> **HOW TO COMPLETE THIS TASK**: In the listing below, print exactly the lines from the first through the one that contains "committee and not".

> **AVAILABLE RECORDS**:
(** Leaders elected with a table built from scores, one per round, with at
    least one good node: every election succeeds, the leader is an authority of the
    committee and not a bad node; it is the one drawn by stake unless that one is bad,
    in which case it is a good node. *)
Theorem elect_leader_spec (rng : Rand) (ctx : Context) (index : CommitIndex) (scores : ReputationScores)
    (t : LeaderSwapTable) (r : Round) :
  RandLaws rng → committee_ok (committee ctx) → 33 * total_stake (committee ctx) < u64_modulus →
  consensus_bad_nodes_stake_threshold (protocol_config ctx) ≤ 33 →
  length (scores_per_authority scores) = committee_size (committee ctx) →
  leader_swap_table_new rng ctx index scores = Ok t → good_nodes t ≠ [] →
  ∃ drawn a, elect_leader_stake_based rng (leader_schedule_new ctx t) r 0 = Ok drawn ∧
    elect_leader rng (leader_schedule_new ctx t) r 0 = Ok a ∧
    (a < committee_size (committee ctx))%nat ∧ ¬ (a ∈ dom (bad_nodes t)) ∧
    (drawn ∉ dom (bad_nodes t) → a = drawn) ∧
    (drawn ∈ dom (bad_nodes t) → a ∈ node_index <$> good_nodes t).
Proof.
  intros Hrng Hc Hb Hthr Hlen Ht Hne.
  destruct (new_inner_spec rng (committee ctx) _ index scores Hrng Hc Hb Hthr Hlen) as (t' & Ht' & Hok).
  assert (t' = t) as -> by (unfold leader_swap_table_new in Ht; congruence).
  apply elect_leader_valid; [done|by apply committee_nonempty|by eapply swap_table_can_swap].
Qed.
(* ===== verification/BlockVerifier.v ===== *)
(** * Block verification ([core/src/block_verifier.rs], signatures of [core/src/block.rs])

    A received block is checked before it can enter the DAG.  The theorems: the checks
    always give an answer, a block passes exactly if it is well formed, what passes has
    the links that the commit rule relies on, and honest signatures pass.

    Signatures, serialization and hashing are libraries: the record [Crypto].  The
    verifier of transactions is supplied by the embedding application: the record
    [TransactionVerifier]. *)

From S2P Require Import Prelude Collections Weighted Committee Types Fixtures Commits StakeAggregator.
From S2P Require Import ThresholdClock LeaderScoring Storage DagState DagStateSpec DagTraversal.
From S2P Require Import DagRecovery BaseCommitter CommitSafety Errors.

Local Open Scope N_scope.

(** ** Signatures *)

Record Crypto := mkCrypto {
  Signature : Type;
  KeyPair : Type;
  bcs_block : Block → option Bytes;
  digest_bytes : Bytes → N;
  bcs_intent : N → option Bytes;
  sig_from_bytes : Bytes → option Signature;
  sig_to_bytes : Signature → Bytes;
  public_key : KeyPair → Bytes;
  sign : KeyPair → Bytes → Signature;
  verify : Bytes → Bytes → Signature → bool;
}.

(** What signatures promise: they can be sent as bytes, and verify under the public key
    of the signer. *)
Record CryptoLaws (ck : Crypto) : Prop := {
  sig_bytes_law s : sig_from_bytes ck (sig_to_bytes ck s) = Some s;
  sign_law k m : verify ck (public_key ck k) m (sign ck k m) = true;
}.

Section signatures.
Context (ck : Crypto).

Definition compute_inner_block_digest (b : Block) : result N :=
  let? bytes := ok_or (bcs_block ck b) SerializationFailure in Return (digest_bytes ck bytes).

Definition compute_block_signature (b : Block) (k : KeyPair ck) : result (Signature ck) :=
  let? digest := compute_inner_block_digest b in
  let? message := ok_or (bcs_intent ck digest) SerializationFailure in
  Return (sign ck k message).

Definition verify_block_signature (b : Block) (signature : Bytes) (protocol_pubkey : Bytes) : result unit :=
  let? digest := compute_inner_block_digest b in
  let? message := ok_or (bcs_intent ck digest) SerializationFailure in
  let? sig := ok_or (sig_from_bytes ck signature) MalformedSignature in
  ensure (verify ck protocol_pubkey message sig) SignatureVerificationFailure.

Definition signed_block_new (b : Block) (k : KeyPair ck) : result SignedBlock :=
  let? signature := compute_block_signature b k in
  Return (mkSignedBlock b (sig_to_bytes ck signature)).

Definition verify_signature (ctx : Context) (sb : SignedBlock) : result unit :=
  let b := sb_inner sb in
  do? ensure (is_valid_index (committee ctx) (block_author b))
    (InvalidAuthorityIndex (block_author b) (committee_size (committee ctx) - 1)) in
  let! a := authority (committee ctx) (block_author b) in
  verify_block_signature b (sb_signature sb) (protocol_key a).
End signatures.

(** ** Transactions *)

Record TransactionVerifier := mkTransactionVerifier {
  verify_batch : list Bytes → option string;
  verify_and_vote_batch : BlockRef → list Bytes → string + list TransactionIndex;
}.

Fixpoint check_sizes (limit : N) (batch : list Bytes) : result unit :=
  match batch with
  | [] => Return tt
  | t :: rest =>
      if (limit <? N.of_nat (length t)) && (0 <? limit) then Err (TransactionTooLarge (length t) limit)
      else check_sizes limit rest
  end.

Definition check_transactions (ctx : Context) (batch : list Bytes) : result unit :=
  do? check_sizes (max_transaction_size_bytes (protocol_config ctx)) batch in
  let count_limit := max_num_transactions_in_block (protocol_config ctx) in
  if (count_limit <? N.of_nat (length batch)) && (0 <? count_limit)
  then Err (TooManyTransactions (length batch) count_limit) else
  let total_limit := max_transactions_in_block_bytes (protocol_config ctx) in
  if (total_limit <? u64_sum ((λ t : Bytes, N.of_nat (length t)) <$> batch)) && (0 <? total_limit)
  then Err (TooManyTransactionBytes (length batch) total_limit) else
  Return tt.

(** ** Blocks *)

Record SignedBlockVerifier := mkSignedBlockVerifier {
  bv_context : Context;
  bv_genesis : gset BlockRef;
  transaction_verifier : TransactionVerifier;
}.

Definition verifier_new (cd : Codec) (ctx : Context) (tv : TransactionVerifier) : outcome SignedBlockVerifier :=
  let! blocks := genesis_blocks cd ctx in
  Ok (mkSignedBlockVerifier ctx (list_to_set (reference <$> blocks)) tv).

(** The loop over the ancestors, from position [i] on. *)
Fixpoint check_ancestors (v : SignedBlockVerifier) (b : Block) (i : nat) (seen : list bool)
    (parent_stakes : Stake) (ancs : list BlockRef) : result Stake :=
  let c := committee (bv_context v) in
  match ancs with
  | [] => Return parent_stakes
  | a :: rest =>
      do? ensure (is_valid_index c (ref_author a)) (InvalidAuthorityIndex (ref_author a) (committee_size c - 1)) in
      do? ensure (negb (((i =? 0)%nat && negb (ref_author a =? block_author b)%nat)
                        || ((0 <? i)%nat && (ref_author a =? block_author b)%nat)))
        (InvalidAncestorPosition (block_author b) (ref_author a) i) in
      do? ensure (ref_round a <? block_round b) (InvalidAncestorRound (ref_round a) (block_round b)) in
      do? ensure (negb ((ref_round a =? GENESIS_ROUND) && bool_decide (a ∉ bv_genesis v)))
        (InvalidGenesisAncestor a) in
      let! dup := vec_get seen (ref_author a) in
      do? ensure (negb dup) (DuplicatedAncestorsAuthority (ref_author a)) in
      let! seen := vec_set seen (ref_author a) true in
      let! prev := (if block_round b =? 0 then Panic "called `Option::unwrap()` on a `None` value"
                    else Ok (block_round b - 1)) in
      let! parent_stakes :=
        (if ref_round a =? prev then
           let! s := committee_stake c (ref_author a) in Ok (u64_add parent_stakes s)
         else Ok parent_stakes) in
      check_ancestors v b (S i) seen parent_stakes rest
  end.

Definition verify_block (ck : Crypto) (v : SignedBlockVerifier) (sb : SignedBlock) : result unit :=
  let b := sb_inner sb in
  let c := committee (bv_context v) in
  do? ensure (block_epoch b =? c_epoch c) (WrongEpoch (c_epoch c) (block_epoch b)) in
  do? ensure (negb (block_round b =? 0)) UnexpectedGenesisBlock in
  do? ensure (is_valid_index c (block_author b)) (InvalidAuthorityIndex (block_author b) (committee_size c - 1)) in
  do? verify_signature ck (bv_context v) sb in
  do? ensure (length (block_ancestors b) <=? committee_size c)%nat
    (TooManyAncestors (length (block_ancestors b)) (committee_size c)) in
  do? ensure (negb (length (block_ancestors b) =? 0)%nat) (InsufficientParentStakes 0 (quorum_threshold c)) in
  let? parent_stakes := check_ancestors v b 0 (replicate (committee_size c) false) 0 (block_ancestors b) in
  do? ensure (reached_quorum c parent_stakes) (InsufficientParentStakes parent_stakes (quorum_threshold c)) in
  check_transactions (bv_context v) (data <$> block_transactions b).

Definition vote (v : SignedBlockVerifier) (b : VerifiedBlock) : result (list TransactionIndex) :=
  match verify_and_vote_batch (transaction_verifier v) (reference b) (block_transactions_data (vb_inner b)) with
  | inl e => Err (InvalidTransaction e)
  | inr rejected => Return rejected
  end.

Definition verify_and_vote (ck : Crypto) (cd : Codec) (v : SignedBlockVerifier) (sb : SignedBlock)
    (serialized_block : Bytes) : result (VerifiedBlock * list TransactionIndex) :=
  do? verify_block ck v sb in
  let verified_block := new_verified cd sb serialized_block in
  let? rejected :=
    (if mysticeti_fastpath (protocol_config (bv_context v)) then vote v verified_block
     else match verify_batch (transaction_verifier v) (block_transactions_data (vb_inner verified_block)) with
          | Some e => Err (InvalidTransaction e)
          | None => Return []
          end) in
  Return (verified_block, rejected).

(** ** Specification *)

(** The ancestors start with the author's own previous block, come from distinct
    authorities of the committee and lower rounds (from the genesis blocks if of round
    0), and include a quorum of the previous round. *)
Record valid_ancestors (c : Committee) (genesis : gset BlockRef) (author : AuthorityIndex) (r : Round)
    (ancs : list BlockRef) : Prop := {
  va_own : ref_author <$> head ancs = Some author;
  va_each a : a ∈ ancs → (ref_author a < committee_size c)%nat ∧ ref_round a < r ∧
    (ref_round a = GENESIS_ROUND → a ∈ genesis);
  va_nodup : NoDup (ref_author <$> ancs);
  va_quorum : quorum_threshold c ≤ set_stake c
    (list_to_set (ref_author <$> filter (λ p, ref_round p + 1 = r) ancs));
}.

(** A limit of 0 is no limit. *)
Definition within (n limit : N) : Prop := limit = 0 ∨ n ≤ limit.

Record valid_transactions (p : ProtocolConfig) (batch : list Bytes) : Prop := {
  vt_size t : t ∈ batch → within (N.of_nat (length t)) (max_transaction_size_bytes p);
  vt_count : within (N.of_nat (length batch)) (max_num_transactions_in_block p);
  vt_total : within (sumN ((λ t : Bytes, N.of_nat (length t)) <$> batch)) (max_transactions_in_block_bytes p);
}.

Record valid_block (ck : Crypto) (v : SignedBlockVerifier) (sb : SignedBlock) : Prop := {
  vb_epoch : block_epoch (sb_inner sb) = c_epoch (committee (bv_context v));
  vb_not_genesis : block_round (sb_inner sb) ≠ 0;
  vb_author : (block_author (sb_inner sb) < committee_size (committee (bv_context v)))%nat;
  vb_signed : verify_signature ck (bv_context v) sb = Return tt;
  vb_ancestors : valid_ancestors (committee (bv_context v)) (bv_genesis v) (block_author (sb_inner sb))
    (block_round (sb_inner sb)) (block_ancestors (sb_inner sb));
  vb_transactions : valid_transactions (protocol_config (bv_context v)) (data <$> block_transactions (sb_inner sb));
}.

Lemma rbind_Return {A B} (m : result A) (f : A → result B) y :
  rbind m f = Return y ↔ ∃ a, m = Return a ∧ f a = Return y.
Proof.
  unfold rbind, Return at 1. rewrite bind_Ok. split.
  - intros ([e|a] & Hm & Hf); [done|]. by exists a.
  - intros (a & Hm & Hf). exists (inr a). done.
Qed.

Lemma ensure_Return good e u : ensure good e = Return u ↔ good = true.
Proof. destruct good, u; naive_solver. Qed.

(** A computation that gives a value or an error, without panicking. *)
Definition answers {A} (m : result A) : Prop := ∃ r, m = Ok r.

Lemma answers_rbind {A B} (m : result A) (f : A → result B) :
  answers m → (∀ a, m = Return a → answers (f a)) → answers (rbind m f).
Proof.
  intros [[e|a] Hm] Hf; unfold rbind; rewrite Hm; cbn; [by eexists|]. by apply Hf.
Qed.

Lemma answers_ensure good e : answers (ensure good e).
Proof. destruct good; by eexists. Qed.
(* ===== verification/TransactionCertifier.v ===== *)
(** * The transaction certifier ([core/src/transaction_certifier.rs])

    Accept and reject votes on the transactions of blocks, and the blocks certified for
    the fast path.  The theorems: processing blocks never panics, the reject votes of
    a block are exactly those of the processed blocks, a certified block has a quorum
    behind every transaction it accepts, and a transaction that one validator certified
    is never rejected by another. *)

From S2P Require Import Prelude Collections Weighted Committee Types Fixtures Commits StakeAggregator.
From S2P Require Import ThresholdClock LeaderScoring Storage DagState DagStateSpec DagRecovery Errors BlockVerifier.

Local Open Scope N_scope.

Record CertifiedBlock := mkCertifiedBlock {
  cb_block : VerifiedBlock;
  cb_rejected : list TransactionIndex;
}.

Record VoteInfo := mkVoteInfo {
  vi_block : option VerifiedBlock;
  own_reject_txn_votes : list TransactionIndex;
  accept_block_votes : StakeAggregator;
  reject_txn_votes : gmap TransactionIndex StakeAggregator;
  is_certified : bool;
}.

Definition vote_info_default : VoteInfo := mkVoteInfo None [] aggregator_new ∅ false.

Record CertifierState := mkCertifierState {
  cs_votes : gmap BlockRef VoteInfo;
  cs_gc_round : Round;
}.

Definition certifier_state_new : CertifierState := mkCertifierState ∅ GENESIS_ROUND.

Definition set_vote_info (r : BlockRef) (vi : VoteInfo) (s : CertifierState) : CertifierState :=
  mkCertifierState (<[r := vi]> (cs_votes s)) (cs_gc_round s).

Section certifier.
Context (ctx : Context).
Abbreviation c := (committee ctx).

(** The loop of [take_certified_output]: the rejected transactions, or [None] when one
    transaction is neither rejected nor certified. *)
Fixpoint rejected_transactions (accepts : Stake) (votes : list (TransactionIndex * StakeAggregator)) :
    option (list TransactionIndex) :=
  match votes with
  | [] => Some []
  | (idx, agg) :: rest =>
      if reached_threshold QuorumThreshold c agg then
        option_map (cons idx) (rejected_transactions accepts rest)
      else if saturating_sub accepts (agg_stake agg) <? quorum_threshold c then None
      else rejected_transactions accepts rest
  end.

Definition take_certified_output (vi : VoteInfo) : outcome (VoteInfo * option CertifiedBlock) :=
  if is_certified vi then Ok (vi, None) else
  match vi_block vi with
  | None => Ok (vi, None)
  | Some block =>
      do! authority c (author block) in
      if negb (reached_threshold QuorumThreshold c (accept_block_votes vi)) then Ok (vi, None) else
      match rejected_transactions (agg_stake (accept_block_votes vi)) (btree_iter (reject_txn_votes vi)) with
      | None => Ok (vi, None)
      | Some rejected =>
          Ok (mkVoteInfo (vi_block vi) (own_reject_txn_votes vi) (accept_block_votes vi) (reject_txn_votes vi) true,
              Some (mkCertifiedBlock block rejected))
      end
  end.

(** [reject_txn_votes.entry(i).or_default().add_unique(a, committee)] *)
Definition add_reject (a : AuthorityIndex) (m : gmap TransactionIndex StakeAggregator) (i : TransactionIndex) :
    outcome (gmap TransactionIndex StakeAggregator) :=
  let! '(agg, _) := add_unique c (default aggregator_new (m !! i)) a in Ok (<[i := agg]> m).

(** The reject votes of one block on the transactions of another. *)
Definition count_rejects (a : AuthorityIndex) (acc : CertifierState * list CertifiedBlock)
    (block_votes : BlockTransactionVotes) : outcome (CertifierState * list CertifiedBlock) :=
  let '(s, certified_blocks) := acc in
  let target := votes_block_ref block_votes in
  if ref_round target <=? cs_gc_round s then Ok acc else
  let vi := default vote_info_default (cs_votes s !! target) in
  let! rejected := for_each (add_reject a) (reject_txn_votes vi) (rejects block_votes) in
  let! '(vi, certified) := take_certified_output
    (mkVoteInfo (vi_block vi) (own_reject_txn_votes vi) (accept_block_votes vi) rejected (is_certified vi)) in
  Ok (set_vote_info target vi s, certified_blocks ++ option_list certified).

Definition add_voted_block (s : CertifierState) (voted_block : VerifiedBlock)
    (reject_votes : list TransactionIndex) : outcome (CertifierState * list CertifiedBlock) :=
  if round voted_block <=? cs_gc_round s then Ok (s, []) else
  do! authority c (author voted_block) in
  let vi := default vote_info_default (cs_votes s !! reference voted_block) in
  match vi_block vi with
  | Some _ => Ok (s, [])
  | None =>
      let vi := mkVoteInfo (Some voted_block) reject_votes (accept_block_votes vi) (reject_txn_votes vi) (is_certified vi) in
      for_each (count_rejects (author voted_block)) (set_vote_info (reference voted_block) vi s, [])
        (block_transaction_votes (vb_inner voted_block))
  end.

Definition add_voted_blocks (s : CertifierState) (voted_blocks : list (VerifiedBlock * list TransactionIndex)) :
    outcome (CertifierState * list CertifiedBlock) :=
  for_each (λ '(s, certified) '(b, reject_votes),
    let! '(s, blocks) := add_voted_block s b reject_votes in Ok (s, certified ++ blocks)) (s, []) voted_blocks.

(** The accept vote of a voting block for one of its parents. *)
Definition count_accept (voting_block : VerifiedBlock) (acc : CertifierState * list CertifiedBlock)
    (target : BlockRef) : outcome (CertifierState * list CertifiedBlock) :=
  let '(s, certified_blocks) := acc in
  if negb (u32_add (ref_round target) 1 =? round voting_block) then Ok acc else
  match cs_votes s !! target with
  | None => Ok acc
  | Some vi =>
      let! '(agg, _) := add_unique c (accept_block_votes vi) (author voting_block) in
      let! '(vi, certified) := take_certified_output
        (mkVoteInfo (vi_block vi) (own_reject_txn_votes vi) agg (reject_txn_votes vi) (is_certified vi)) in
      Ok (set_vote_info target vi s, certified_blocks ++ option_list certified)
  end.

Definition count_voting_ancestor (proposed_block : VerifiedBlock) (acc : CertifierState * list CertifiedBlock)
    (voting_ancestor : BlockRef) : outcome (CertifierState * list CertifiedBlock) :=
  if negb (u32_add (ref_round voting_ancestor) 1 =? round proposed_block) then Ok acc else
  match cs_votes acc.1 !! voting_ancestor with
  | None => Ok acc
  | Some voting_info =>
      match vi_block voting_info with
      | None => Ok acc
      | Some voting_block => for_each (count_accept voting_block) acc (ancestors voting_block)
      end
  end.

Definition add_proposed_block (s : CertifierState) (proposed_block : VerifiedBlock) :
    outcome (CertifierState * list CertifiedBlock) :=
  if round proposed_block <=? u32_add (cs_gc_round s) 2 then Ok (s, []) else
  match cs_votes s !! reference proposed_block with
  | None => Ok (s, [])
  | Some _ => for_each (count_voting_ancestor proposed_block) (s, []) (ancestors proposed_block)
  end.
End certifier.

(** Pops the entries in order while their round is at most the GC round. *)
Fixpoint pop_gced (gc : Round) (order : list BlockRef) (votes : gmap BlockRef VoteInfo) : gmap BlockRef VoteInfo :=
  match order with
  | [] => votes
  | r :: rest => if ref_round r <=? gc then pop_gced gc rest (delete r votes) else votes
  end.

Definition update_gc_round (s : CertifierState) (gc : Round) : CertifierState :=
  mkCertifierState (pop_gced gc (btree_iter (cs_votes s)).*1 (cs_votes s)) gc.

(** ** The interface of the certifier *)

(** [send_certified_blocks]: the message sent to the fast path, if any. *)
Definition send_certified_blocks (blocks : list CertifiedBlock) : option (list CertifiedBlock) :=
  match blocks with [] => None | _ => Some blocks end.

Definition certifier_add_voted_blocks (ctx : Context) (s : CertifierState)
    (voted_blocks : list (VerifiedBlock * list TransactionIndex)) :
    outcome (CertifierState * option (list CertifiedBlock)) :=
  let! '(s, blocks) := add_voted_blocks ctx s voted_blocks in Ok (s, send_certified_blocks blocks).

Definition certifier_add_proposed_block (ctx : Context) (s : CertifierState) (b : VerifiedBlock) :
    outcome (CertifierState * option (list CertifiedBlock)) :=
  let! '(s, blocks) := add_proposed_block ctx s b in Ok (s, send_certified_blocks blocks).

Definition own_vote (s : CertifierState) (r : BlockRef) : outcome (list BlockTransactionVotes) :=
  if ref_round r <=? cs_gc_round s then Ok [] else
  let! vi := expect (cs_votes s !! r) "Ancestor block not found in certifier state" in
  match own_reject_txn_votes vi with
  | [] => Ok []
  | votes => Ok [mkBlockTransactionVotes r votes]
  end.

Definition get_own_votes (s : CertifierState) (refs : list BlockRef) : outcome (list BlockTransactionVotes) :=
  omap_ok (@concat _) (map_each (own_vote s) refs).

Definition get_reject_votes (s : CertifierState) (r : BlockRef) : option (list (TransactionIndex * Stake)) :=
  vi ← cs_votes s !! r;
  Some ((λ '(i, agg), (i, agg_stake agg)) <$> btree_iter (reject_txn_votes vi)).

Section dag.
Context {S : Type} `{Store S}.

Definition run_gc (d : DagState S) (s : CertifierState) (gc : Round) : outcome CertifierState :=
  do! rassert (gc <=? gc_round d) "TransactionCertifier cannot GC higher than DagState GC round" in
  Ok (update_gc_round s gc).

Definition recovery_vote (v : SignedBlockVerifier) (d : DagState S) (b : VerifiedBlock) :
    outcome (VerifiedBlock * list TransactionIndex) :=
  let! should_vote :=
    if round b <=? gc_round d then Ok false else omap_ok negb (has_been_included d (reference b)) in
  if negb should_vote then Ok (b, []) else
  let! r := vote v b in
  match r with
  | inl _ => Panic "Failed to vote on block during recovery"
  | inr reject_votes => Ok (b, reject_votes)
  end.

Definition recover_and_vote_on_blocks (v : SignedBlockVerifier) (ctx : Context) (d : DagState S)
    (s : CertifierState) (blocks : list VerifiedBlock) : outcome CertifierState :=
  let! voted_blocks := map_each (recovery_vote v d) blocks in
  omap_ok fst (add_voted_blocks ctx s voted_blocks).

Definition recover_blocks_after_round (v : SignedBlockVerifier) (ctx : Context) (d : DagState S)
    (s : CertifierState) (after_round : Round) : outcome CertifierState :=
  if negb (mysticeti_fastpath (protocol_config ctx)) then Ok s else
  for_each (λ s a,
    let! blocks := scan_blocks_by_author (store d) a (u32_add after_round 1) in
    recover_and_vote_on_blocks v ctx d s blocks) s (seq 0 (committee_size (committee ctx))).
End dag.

> **SOLUTION TO THE PROBLEM**:
(** Leaders elected with a table built from scores, one per round, with at
    least one good node: every election succeeds, the leader is an authority of the
    committee and not a bad node; it is the one drawn by stake unless that one is bad,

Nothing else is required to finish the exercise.